EvgeniyZh wrote:The info on TPUs is vague, but it's said to have ~45 TFLOPs (half precision probably). For example see here. That would mean that AlphaZero ran 180 TFLOPs system. It's believed 1080 Ti is kinda cost-optimal for DL, and you'd need 16-18 of them to match performance (you may round up to 20). That's not what you'd put at home, but many DL researchers have that amount of resources. I'd roughly approximate it around $60k for the whole thing, give or take. With next generation GPU you probably can fit the whole thing in one node.
lkaufman wrote: The other conditions were of course not "fair", but reasonable given that AlphaZero only trained for a few hours.
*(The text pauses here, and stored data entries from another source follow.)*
(* ===== verification/PreparationSpec.v ===== *)
(** The four transaction graphs refine the run contract: preparation makes only calls that change nothing, and what
    it hands to the pipeline is what the intent asks for. *)
From stdpp Require Import base tactics option list sets strings.
From Stdlib Require Import ZArith Lia Ascii String.
From S2P Require Import Prelude Python Values Exceptions Redaction Errors Addresses Chains Models SwapModels Policy.
From S2P Require Import Idempotency Prog Effects Erc20 Intents TokenTransactions TokenSpec Swaps SwapSpec.
From S2P Require Import Graph State Transactions Pipeline Preparation Protocol PipelineSpec.

Local Open Scope string_scope.
Local Open Scope Z_scope.

(** The graphs [agent.py] builds around the pipeline. *)
Inductive graph_kind : Type :=
| TransactionGraph
| ERC20Graph
| NativeGraph
| SwapGraph (swap_deps : SwapGraphDependencies).

Section graphs.
Context `{W : Web3} {L : Web3Laws W} {PT : PydanticText} {PL : PydanticLax}.
Context (settings : MercurySettings) (deps : TransactionGraphDependencies).

Definition wallet_graph (kind : graph_kind) : StateGraph effect MercuryState :=
  match kind with
  | TransactionGraph => build_transaction_graph settings deps
  | ERC20Graph => build_erc20_transaction_graph settings deps
  | NativeGraph => build_native_transaction_graph settings deps
  | SwapGraph d => build_swap_transaction_graph settings deps d
  end.

(** The transaction prepared for a payload, and the part of the run [T] it was prepared from. *)
Definition prepared_for (kind : graph_kind) (T : list wevent) (payload : dict) (p : PreparedTransaction) : Prop :=
  match kind with
  | TransactionGraph => False
  | ERC20Graph =>
      (exists i r raw, payload_kind payload = "erc20_transfer" /\ ERC20TransferIntent_validate payload = Ok i /\
         transfer_facts (ti_chain i) (ti_token_address i) (ti_recipient_address i) (ti_amount i)
           (ti_amount_in_smallest_units i) T p r raw /\
         pt_wallet_id p = ti_wallet_id i /\ pt_idempotency_key p = ti_idempotency_key i) \/
      (exists i r raw, payload_kind payload = "erc20_approval" /\ ERC20ApprovalIntent_validate payload = Ok i /\
         approval_facts (ai_chain i) (ai_token_address i) (ai_spender_address i) (ai_amount i)
           (ai_allow_unlimited i) (ai_amount_in_smallest_units i) T p r raw /\
         pt_wallet_id p = ai_wallet_id i /\ pt_idempotency_key p = ai_idempotency_key i)
  | NativeGraph =>
      exists i, NativeTransferIntent_validate payload = Ok i /\
        native_facts settings (ni_chain i) (ni_recipient_address i) (ni_amount i) p /\
        pt_wallet_id p = ni_wallet_id i /\ pt_idempotency_key p = ni_idempotency_key i
  | SwapGraph d =>
      exists i q, SwapIntent_validate settings payload = Ok i /\ request_follows settings i (qu_request q) /\
        allowed_at_clock settings (sd_policy_config d) q T /\
        ((exists spender r raw, ro_spender_address (qu_route q) = Some spender /\
            approval_facts (sq_chain (qu_request q)) (ro_from_token (qu_route q)) spender
              (sq_amount_in (qu_request q)) false false T p r raw /\
            pt_idempotency_key p = Some (si_idempotency_key i ++ ":approval")) \/
         (exists e, se_quote e = q /\ swap_facts e p /\
            (sq_from_token_is_native (qu_request q) = true \/ allowance_covers q T)))
  end.

(** The transactions a request asks for: the one it carries, or the one prepared for its payload with the
    payload's metadata merged over it. *)
Definition requests (kind : graph_kind) (s : MercuryState) (T : list wevent) (t : ExecutableTransaction) : Prop :=
  match kind with
  | TransactionGraph => exists p, _prepared_from_state s = Ok p /\ executes p t
  | _ => exists msg payload p, payload_from_state msg s = Ok payload /\ prepared_for kind T payload p /\
           executes (merge_intent_metadata_into_prepared p payload) t
  end.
I suppose if Stockfish used a good book, was allowed to use its time management as if the time limit were pure increment, and used the latest dev. version, the match would have been much closer, but probably (judging by the infinite win to loss ratio and the actual games) SF would have still lost. The games were amazing.

Bottom line, assuming the comparable cost claim is accurate: If Google wants to optimize the software for a few weeks and sell it, rent it, or give it away, we have a revolution in computer chess. But my guess is that they won't do this, in which case the revolution may be delayed a couple years or so.
First you have to understand what TPU is. There is enough material on that, published by no one else but Google.
https://arxiv.org/abs/1704.04760
Second it is not 45 TFLOPs but 92 TOPS and that is first generation TPU. They don't say explicitly in the paper which generation TPU they used for inference (they say it just for training) but logic kind of tells us second generation is more probable.
Second generation TPUs performance is 180 TOPS.
It is int8 multiplication not single or double floating point precision operations you are used to from common GPUs and NVIDIA in general and it is certainly not tensor FLOPS (stupid marketing term by NVIDIA that has zero meaning in reality).
V100 has 15 TFLOPS single precision, that is the most you can get if you use single precision floating point as a replacement for integer multiplication. So you would need 6 V100 for one first generation TPU, and 12 for second generation one.
Alpha0 used 4 TPUs for running games, so at best 24 V100, at worst 48 V100.
V100 will at best cost 10k$, or 250k$ of half a million bucks just to run alpha0, and you think there would be chess enthusiasts to afford it???

And give me a break with theoretical GP102 performance (1080Ti). I work with them for ML and that is pure BS, so much BS that NVIDIA actually never published the figure, but instead what ppl compute as num_cores x frequency x 2 which is totally detached from reality.
In reality if you run int multiplications on it you'd see the performance is not even 1 TOPS (for int multiplication).
You think NVIDIA is so stupid to sell V100 for >10k$ offering almost the same performance as 1080Ti that costs 600$???